Exercise aim:
State the number of lines in the following data that contain the string "VDict", and nothing else.

Task material:
(** * Jobify: the multi-source job search aggregator

    A shallow embedding of

    - [src/models/job.py]           (JobSource, Location, JobPosting,
                                     JobSearchRequest, JobSearchResponse),
    - [src/utils/api_clients.py]    (FranceTravailClient, IndeedClient,
                                     GlassdoorClient),
    - [src/agents/job_searcher.py]  (JobSearcherAgent.search_jobs,
                                     _process_france_travail_results,
                                     enrich_search_query),
    - [src/agents/chatbot.py]       (_extract_location_from_message),

    followed by the properties of the specification that concern them,
    and by further properties of the same code.

    Conventions of the embedding.

    - A Python [str] is a [string] whose characters are code points below
      256 (Latin-1): [String.length] is [len], one [ascii] is one character.
      The letter e-acute is the single character 233.
    - A value that Python leaves untyped (whatever [response.json()] holds)
      is a [value]; numbers are integers.
    - A call that may raise returns a [result]; the exception classes are
      the constructors of [exn].
    - [print] and [requests.get]/[requests.post] produce [event]s. *)

From Stdlib Require Import String Ascii List ZArith Bool Lia Arith.
From Stdlib Require Import Permutation Sorted DecimalString.
Import ListNotations.

Set Warnings "-register-all".

Local Open Scope list_scope.
Local Open Scope string_scope.
Local Open Scope nat_scope.

(* ================================================================== *)
(** ** Python strings *)
(* ================================================================== *)

Module PyStr.

Definition chr (n : nat) : string := String (ascii_of_nat n) EmptyString.

(** e-acute, U+00E9. *)
Definition e_acute : string := chr 233.

Definition code (c : ascii) : nat := nat_of_ascii c.

(** [c.lower()] on Latin-1: A-Z and the capitals 0xC0-0xDE (but not the
    multiplication sign 0xD7) move up by 32. *)
Definition lower_char (c : ascii) : ascii :=
  let n := code c in
  if ((65 <=? n) && (n <=? 90))
     || ((192 <=? n) && (n <=? 222) && negb (n =? 215))
  then ascii_of_nat (n + 32) else c.

Fixpoint lower (s : string) : string :=
  match s with
  | EmptyString => EmptyString
  | String c s' => String (lower_char c) (lower s')
  end.

(** [c.isspace()] on Latin-1. *)
Definition is_space (c : ascii) : bool :=
  let n := code c in
  ((9 <=? n) && (n <=? 13)) || ((28 <=? n) && (n <=? 32))
  || (n =? 133) || (n =? 160).

Fixpoint lstrip (s : string) : string :=
  match s with
  | EmptyString => EmptyString
  | String c s' => if is_space c then lstrip s' else s
  end.

(** [rstrip] keeps a character when it is not a space or when something
    is kept after it. *)
Fixpoint rstrip (s : string) : string :=
  match s with
  | EmptyString => EmptyString
  | String c s' =>
      match rstrip s' with
      | EmptyString => if is_space c then EmptyString else String c EmptyString
      | r => String c r
      end
  end.

Definition strip (s : string) : string := rstrip (lstrip s).

(** [s.startswith(p)]. *)
Fixpoint startswith (p s : string) : bool :=
  match p, s with
  | EmptyString, _ => true
  | String a p', String b s' => Ascii.eqb a b && startswith p' s'
  | String _ _, EmptyString => false
  end.

(** [p in s]. *)
Fixpoint contains (p s : string) : bool :=
  startswith p s ||
  match s with
  | EmptyString => false
  | String _ s' => contains p s'
  end.

(** [s.replace(p, "")] for a non-empty [p]: occurrences are removed from
    left to right and do not overlap. [skip] counts the characters of the
    occurrence being removed that are still to be dropped. *)
Fixpoint remove_from (p : string) (skip : nat) (s : string) : string :=
  match s with
  | EmptyString => EmptyString
  | String c s' =>
      match skip with
      | S k => remove_from p k s'
      | O => if startswith p s
             then remove_from p (String.length p - 1) s'
             else String c (remove_from p 0 s')
      end
  end.

Definition remove (p s : string) : string := remove_from p 0 s.

(** The class [\d] of the [re] module, on Latin-1: 0-9. *)
Definition is_decimal (c : ascii) : bool :=
  let n := code c in (48 <=? n) && (n <=? 57).

(** [c.isdigit()] on Latin-1: 0-9 and the superscripts 2, 3 and 1. *)
Definition isdigit_char (c : ascii) : bool :=
  let n := code c in
  is_decimal c || (n =? 178) || (n =? 179) || (n =? 185).

Fixpoint all_chars (f : ascii -> bool) (s : string) : bool :=
  match s with
  | EmptyString => true
  | String c s' => f c && all_chars f s'
  end.

(** [s.isdigit()]: at least one character, all of them digits. *)
Definition isdigit (s : string) : bool :=
  match s with
  | EmptyString => false
  | _ => all_chars isdigit_char s
  end.

(** [s[:n]]. *)
Fixpoint take (n : nat) (s : string) : string :=
  match n, s with
  | S k, String c s' => String c (take k s')
  | _, _ => EmptyString
  end.

Fixpoint drop (n : nat) (s : string) : string :=
  match n, s with
  | S k, String _ s' => drop k s'
  | _, _ => s
  end.

(** The pattern [(?<!\d)(\d{5})(?!\d)] tried at one position: [prev] is
    the character before the position, if any. The answer is group 1. *)
Definition match_postal_here (prev : option ascii) (s : string)
  : option string :=
  let behind := match prev with Some c => is_decimal c | None => false end in
  let five := take 5 s in
  let ahead := match drop 5 s with
               | String c _ => is_decimal c
               | EmptyString => false
               end in
  if negb behind && (String.length five =? 5)
     && all_chars is_decimal five && negb ahead
  then Some five else None.

(** [re.search(r'(?<!\d)(\d{5})(?!\d)', s)]: the leftmost position where
    the pattern matches. *)
Fixpoint search_postal_from (prev : option ascii) (s : string)
  : option string :=
  match match_postal_here prev s with
  | Some g => Some g
  | None =>
      match s with
      | EmptyString => None
      | String c s' => search_postal_from (Some c) s'
      end
  end.

Definition search_postal (s : string) : option string :=
  search_postal_from None s.

(** [s.split(",")]: never empty. *)
Fixpoint split_comma (s : string) : string * list string :=
  match s with
  | EmptyString => (EmptyString, [])
  | String c s' =>
      let '(hd, tl) := split_comma s' in
      if Ascii.eqb c ","%char then (EmptyString, hd :: tl)
      else (String c hd, tl)
  end.

Definition split_first (s : string) : string := fst (split_comma s).

Definition split_last (s : string) : string :=
  let '(hd, tl) := split_comma s in last tl hd.

(** [sep.join(l)]. *)
Fixpoint join (sep : string) (l : list string) : string :=
  match l with
  | [] => EmptyString
  | [x] => x
  | x :: rest => x ++ sep ++ join sep rest
  end.

(** [str(n)] for an integer. *)
Definition of_Z (n : Z) : string := NilZero.string_of_int (Z.to_int n).

(** [a < b] on strings: by code points, then by length. *)
Definition ltb (a b : string) : bool := String.ltb a b.

End PyStr.

(* ================================================================== *)
(** ** Python values, exceptions, events *)
(* ================================================================== *)

(** What [json.loads] can produce (numbers restricted to integers). A
  [dict] keeps its items in insertion order; a key is looked up from the
  left. *)
Inductive value : Type :=
| VNone
| VBool (b : bool)
| VInt (n : Z)
| VStr (s : string)
| VList (l : list value)
| VDict (d : list (string * value)).

(** Exceptions. A message built by an f-string is kept in symbolic form:
  its literal prefix and what was interpolated. *)
Inductive exn : Type :=
| AttributeError
| TypeError
| KeyError
| IndexError
| OverflowError
| RequestException
| ValueError (text : message)
| Exception (text : message)
with message : Type :=
| Msg (s : string)
| MsgStatus (prefix : string) (status : Z) (body : string)
| MsgCause (prefix : string) (cause : exn)
| MsgSource (prefix : string) (source : string).

Inductive result (A : Type) : Type :=
| Ok (a : A)
| Raise (e : exn).
Arguments Ok {A} a.
Arguments Raise {A} e.

Definition is_ok {A} (r : result A) : bool :=
match r with Ok _ => true | Raise _ => false end.

Module Py.

Definition dict := list (string * value).

(** [bool(v)]. *)
Definition truthy (v : value) : bool :=
  match v with
  | VNone => false
  | VBool b => b
  | VInt n => negb (Z.eqb n 0)
  | VStr s => negb (String.eqb s "")
  | VList l => match l with [] => false | _ => true end
  | VDict d => match d with [] => false | _ => true end
  end.

(** [bool(s)] for an optional string: [None] and [""] are false. *)
Definition truthy_opt (o : option string) : bool :=
  match o with
  | Some s => negb (String.eqb s "")
  | None => false
  end.

Fixpoint lookup (k : string) (d : dict) : option value :=
  match d with
  | [] => None
  | (k', v) :: d' => if String.eqb k k' then Some v else lookup k d'
  end.

(** [k in d] for a dict. *)
Definition has_key (k : string) (d : dict) : bool :=
  match lookup k d with Some _ => true | None => false end.

(** [v.get(k, default)]: only a dict has the method. *)
Definition get (v : value) (k : string) (default : value) : result value :=
  match v with
  | VDict d => Ok (match lookup k d with Some x => x | None => default end)
  | _ => Raise AttributeError
  end.

(** [d[k] = v]: an existing key keeps its place. *)
Fixpoint set {A : Type} (k : string) (v : A) (d : list (string * A))
  : list (string * A) :=
  match d with
  | [] => [(k, v)]
  | (k', v') :: d' =>
      if String.eqb k k' then (k, v) :: d' else (k', v') :: set k v d'
  end.

(** [iter(v)]: a list gives its elements, a dict its keys, a string its
    characters; nothing else is iterable. *)
Fixpoint chars (s : string) : list value :=
  match s with
  | EmptyString => []
  | String c s' => VStr (String c EmptyString) :: chars s'
  end.

Definition iterate (v : value) : result (list value) :=
  match v with
  | VList l => Ok l
  | VDict d => Ok (map (fun kv => VStr (fst kv)) d)
  | VStr s => Ok (chars s)
  | _ => Raise TypeError
  end.

(** Numbers: [bool] is a subclass of [int]. *)
Definition as_int (v : value) : option Z :=
  match v with
  | VInt n => Some n
  | VBool true => Some 1%Z
  | VBool false => Some 0%Z
  | _ => None
  end.

(** [a == b]. Two dicts are equal when they have the same keys and equal
    values under them. *)
Fixpoint eqb (a b : value) {struct a} : bool :=
  match a, b with
  | VNone, VNone => true
  | VStr s, VStr t => String.eqb s t
  | VList l, VList m =>
      (fix all2 (l : list value) (m : list value) {struct l} : bool :=
         match l, m with
         | [], [] => true
         | x :: l', y :: m' => eqb x y && all2 l' m'
         | _, _ => false
         end) l m
  | VDict d, VDict e =>
      (fix sub (d : list (string * value)) {struct d} : bool :=
         match d with
         | [] => true
         | (k, x) :: d' =>
             match lookup k e with
             | Some y => eqb x y && sub d'
             | None => false
             end
         end) d
      && forallb (fun kv => has_key (fst kv) d) e
  | _, _ =>
      match as_int a, as_int b with
      | Some n, Some m => Z.eqb n m
      | _, _ => false
      end
  end.

(** [a < b]: defined between two numbers, two strings and two lists
    (decided at the first position where they differ), a [TypeError]
    everywhere else. *)
Fixpoint lt (a b : value) {struct a} : result bool :=
  match a, b with
  | VStr s, VStr t => Ok (PyStr.ltb s t)
  | VList l, VList m =>
      (fix lex (l : list value) (m : list value) {struct l} : result bool :=
         match l, m with
         | [], [] => Ok false
         | [], _ :: _ => Ok true
         | _ :: _, [] => Ok false
         | x :: l', y :: m' => if eqb x y then lex l' m' else lt x y
         end) l m
  | _, _ =>
      match as_int a, as_int b with
      | Some n, Some m => Ok (Z.ltb n m)
      | _, _ => Raise TypeError
      end
  end.

(** *** [str] and [repr] *)

Definition printable (c : ascii) : bool :=
  let n := PyStr.code c in
  ((32 <=? n) && (n <=? 126)) || ((161 <=? n) && negb (n =? 173)).

Definition hex_digit (n : nat) : string :=
  PyStr.take 1 (PyStr.drop n "0123456789abcdef").

Definition quote1 : ascii := ascii_of_nat 39.
Definition quote2 : ascii := ascii_of_nat 34.
Definition backslash : ascii := ascii_of_nat 92.

Definition repr_char (q c : ascii) : string :=
  let n := PyStr.code c in
  if Ascii.eqb c q || Ascii.eqb c backslash
  then String backslash (String c EmptyString)
  else if n =? 9 then String backslash "t"
  else if n =? 10 then String backslash "n"
  else if n =? 13 then String backslash "r"
  else if printable c then String c EmptyString
  else String backslash "x" ++ hex_digit (n / 16) ++ hex_digit (n mod 16).

Fixpoint has_char (c : ascii) (s : string) : bool :=
  match s with
  | EmptyString => false
  | String a s' => Ascii.eqb a c || has_char c s'
  end.

Fixpoint repr_chars (q : ascii) (s : string) : string :=
  match s with
  | EmptyString => EmptyString
  | String c s' => repr_char q c ++ repr_chars q s'
  end.

(** [repr(s)]: single quotes, unless [s] has one and no double quote. *)
Definition repr_str (s : string) : string :=
  let q := if has_char quote1 s && negb (has_char quote2 s)
           then quote2 else quote1 in
  String q (repr_chars q s) ++ String q EmptyString.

Response below:
5